[Items from a dataset]
..............................

(* ===== verification/Sensitivity.v ===== *)
(** * Fill sensitivities: [maais/execution/paper/sensitivity.py]

    Optimistic, conservative and stressed versions of a fill. *)

From Stdlib Require Import ZArith QArith Qabs Lia Lqa List Bool String.
From stdpp Require Import base decidable list strings.
From S2P Require Import Prelude PyDecimal DecimalTheory Domain Market Fills.

Local Open Scope Z_scope.

Inductive SensitivityScenario : Type := OPTIMISTIC | CONSERVATIVE | STRESS.

#[export] Instance SensitivityScenario_value : StrEnum SensitivityScenario := fun s =>
  match s with OPTIMISTIC => "optimistic" | CONSERVATIVE => "conservative" | STRESS => "stress" end.

Record SensitivityOutcome : Type := {
  so_scenario : SensitivityScenario;
  so_calculated_at : datetime;
  so_effective_fill_price : dec;
  so_fee : dec;
  so_execution_cost : dec;
  so_marked_pnl : dec
}.

Definition SensitivityOutcome_post_init (o : SensitivityOutcome) : result SensitivityOutcome :=
  do* require_utc (so_calculated_at o) "calculated_at" ;;
  do* require_positive_decimal (so_effective_fill_price o) "effective_fill_price" ;;
  do* raise_if ((so_fee o <? dzero)%dec || (so_execution_cost o <? dzero)%dec)
        (ValueError "fee and execution_cost must be nonnegative") ;;
  Ok o.

(** [min(l)] and [max(l)]; Python raises on an empty sequence. *)
Definition py_min (l : list dec) : result dec :=
  match l with [] => Raise (ValueError "min() iterable argument is empty") | x :: l' => Ok (fold_left dmin l' x) end.
Definition py_max (l : list dec) : result dec :=
  match l with [] => Raise (ValueError "max() iterable argument is empty") | x :: l' => Ok (fold_left dmax l' x) end.

Definition outcome_at (f : PaperFill) (best_price fee_rate marked_price : dec) (calculated_at : datetime)
    (scenario : SensitivityScenario) (price : dec) : result SensitivityOutcome :=
  let fee := (price * fl_quantity f * fee_rate)%dec in
  let slippage := (dabs (price - best_price) * fl_quantity f)%dec in
  let gross := ((marked_price - price) * fl_quantity f)%dec in
  let gross := if bool_decide (fl_side f = SELL) then dneg gross else gross in
  SensitivityOutcome_post_init {|
    so_scenario := scenario; so_calculated_at := calculated_at; so_effective_fill_price := price;
    so_fee := fee; so_execution_cost := (fee + slippage)%dec; so_marked_pnl := (gross - fee)%dec |}.

Definition calculate_sensitivities (f : PaperFill) (marked_price : dec) (calculated_at : datetime)
    (stress_multiplier : dec) : result (list SensitivityOutcome) :=
  do* require_positive_decimal marked_price "marked_price" ;;
  do* require_utc calculated_at "calculated_at" ;;
  do* raise_if (stress_multiplier <? done)%dec
        (ValueError "stress_multiplier must be a finite Decimal at least 1") ;;
  let is_buy := bool_decide (fl_side f = BUY) in
  let* best_price := (if is_buy then py_min else py_max) (map sl_price (fl_slices f)) in
  let* per_unit := ddiv (dabs (fl_total_slippage f)) (fl_quantity f) in
  let additional_stress := (per_unit * (stress_multiplier - done))%dec in
  let stress_price := (if is_buy then fl_price f + additional_stress else fl_price f - additional_stress)%dec in
  do* require_positive_decimal stress_price "stress effective fill price" ;;
  let* fee_rate := (if (dzero <? fl_notional f)%dec then ddiv (fl_fee f) (fl_notional f) else Ok dzero) in
  let outcome := outcome_at f best_price fee_rate marked_price calculated_at in
  let* optimistic := outcome OPTIMISTIC best_price in
  let* conservative := outcome CONSERVATIVE (fl_price f) in
  let* stress := outcome STRESS stress_price in
  Ok [optimistic; conservative; stress].

(** ** Facts *)

Lemma dabs_nonneg x : (0 <= dval (dabs x))%Q.
Proof. apply (rounded_nonneg (dabs_rounded x)), Qabs_nonneg. Qed.

Lemma dadd_ge x y : repr x -> (0 <= dval y)%Q -> (dval x <= dval (x + y)%dec)%Q.
Proof. intros Hx Hy. apply (rounded_lo _ _ (dadd_rounded x y) x Hx). lra. Qed.

Lemma dsub_le x y : repr x -> (0 <= dval y)%Q -> (dval (x - y)%dec <= dval x)%Q.
Proof. intros Hx Hy. apply (rounded_hi _ _ (dsub_rounded x y) x Hx). lra. Qed.

Lemma fold_dmin_spec l x : In (fold_left dmin l x) (x :: l) /\
  Forall (fun y => dval (fold_left dmin l x) <= dval y)%Q (x :: l).
Proof.
  revert x; induction l as [|y l IH]; intros x; cbn [fold_left].
  - split; [now left | repeat constructor; apply Qle_refl].
  - destruct (IH (dmin x y)) as [Hin Hall]. apply Forall_cons in Hall as [H1 H2].
    pose proof (dmin_lb_l x y). pose proof (dmin_lb_r x y). split.
    + destruct Hin as [E|Hin]; [|now right; right]. rewrite <- E.
      destruct (dmin_case x y) as [->| ->]; [now left | right; now left].
    + repeat (apply List.Forall_cons; [lra|]). exact H2.
Qed.

Lemma fold_dmax_spec l x : In (fold_left dmax l x) (x :: l) /\
  Forall (fun y => dval y <= dval (fold_left dmax l x))%Q (x :: l).
Proof.
  revert x; induction l as [|y l IH]; intros x; cbn [fold_left].
  - split; [now left | repeat constructor; apply Qle_refl].
  - destruct (IH (dmax x y)) as [Hin Hall]. apply Forall_cons in Hall as [H1 H2].
    pose proof (dmax_ub_l x y). pose proof (dmax_ub_r x y). split.
    + destruct Hin as [E|Hin]; [|now right; right]. rewrite <- E.
      destruct (dmax_case x y) as [->| ->]; [now left | right; now left].
    + repeat (apply List.Forall_cons; [lra|]). exact H2.
Qed.

(** The three scenarios of a fill are ordered as their names say.  They come
    back optimistic, conservative, stress; the optimistic price is the best
    slice price, no stressed price is better for the trader than the price of
    the fill, all prices are positive, and every fee and execution cost is
    nonnegative. *)
Theorem sensitivities_ordered f marked t mult outs :
  calculate_sensitivities f marked t mult = Ok outs -> repr (fl_price f) -> (0 < dval (fl_quantity f))%Q ->
  exists o c s, outs = [o; c; s] /\
    (so_scenario o = OPTIMISTIC /\ so_scenario c = CONSERVATIVE /\ so_scenario s = STRESS) /\
    In (so_effective_fill_price o) (map sl_price (fl_slices f)) /\ so_effective_fill_price c = fl_price f /\
    (if bool_decide (fl_side f = BUY)
     then Forall (fun x => dval (so_effective_fill_price o) <= dval (sl_price x))%Q (fl_slices f) /\
          (dval (so_effective_fill_price c) <= dval (so_effective_fill_price s))%Q
     else Forall (fun x => dval (sl_price x) <= dval (so_effective_fill_price o))%Q (fl_slices f) /\
          (dval (so_effective_fill_price s) <= dval (so_effective_fill_price c))%Q) /\
    Forall (fun x => 0 < dval (so_effective_fill_price x) /\ 0 <= dval (so_fee x) /\
                     0 <= dval (so_execution_cost x))%Q outs.
Proof.
  unfold calculate_sensitivities. intros H Hp Hq. py_inv. dec_prop. rewrite dval_one in *.
  assert (Hout : forall sc pr o fr bp, outcome_at f bp fr marked t sc pr = Ok o ->
    so_scenario o = sc /\ so_effective_fill_price o = pr /\
    (0 < dval (so_effective_fill_price o) /\ 0 <= dval (so_fee o) /\ 0 <= dval (so_execution_cost o))%Q).
  { intros sc pr o fr bp Ho. unfold outcome_at, SensitivityOutcome_post_init in Ho. py_inv. bool_prop. dec_prop.
    repeat match goal with H : require_positive_decimal _ _ = Ok _ |- _ => apply require_positive_Ok in H end.
    cbn in *. rewrite dval_zero in *. auto. }
  match goal with H1 : outcome_at _ _ _ _ _ OPTIMISTIC _ = Ok ?o, H2 : outcome_at _ _ _ _ _ CONSERVATIVE _ = Ok ?c,
    H3 : outcome_at _ _ _ _ _ STRESS _ = Ok ?s |- _ => exists o, c, s;
    apply Hout in H1 as (S1 & P1 & F1); apply Hout in H2 as (S2 & P2 & F2); apply Hout in H3 as (S3 & P3 & F3) end.
  match goal with H : ddiv _ _ = Ok ?u |- _ => apply ddiv_Ok in H as (_ & ->) end.
  assert (Hadd : (0 <= dval (ddiv_raw (dabs (fl_total_slippage f)) (fl_quantity f) * (mult - done))%dec)%Q).
  { apply dmul_nonneg; [apply ddiv_nonneg; [apply dabs_nonneg | exact Hq]|].
    apply (rounded_nonneg (dsub_rounded mult done)). rewrite dval_one. lra. }
  split; [reflexivity|split; [auto|]]. rewrite P1, P2, P3. clear S1 S2 S3.
  assert (HF : Forall (fun x => 0 < dval (so_effective_fill_price x) /\ 0 <= dval (so_fee x) /\
     0 <= dval (so_execution_cost x))%Q [v6; v7; v8]) by (repeat (apply List.Forall_cons; [assumption|]); apply List.Forall_nil).
  destruct (bool_decide (fl_side f = BUY)); unfold py_min, py_max in *;
    destruct (map sl_price (fl_slices f)) as [|x l] eqn:El; try discriminate; py_inv.
  - destruct (fold_dmin_spec l x) as [Hin Hall]. split; [exact Hin|split; [reflexivity|split; [|exact HF]]].
    split; [|now apply dadd_ge].
    apply (Forall_map sl_price (fun d => dval (fold_left dmin l x) <= dval d)%Q). rewrite El. exact Hall.
  - destruct (fold_dmax_spec l x) as [Hin Hall]. split; [exact Hin|split; [reflexivity|split; [|exact HF]]].
    split; [|now apply dsub_le].
    apply (Forall_map sl_price (fun d => dval d <= dval (fold_left dmax l x))%Q). rewrite El. exact Hall.
Qed.

Definition sample_sensitivities : list SensitivityOutcome :=
  match calculate_sensitivities sample_fill (dint 103) (utc 3000000) (dint 2) with Ok l => l | Raise _ => [] end.

Lemma sensitivities_ordered_witness : exists o c s,
  sample_sensitivities = [o; c; s] /\ so_scenario s = STRESS /\
  (dval (so_effective_fill_price c) <= dval (so_effective_fill_price s))%Q.
Proof.
  destruct (sensitivities_ordered sample_fill (dint 103) (utc 3000000) (dint 2) sample_sensitivities)
    as (o & c & s & H1 & (_ & _ & H2) & _ & _ & H3 & _); [vm_compute; reflexivity ..|].
  exists o, c, s. split; [exact H1|split; [exact H2|]]. rewrite bool_decide_true in H3 by (vm_compute; reflexivity).
  exact (proj2 H3).
Defined.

..............................

The response must consist of the lines above, from the first one through the line containing "From Stdlib Require", reproduced exactly.

(* ===== verification/Sensitivity.v ===== *)
(** * Fill sensitivities: [maais/execution/paper/sensitivity.py]

    Optimistic, conservative and stressed versions of a fill. *)

From Stdlib Require Import ZArith QArith Qabs Lia Lqa List Bool String.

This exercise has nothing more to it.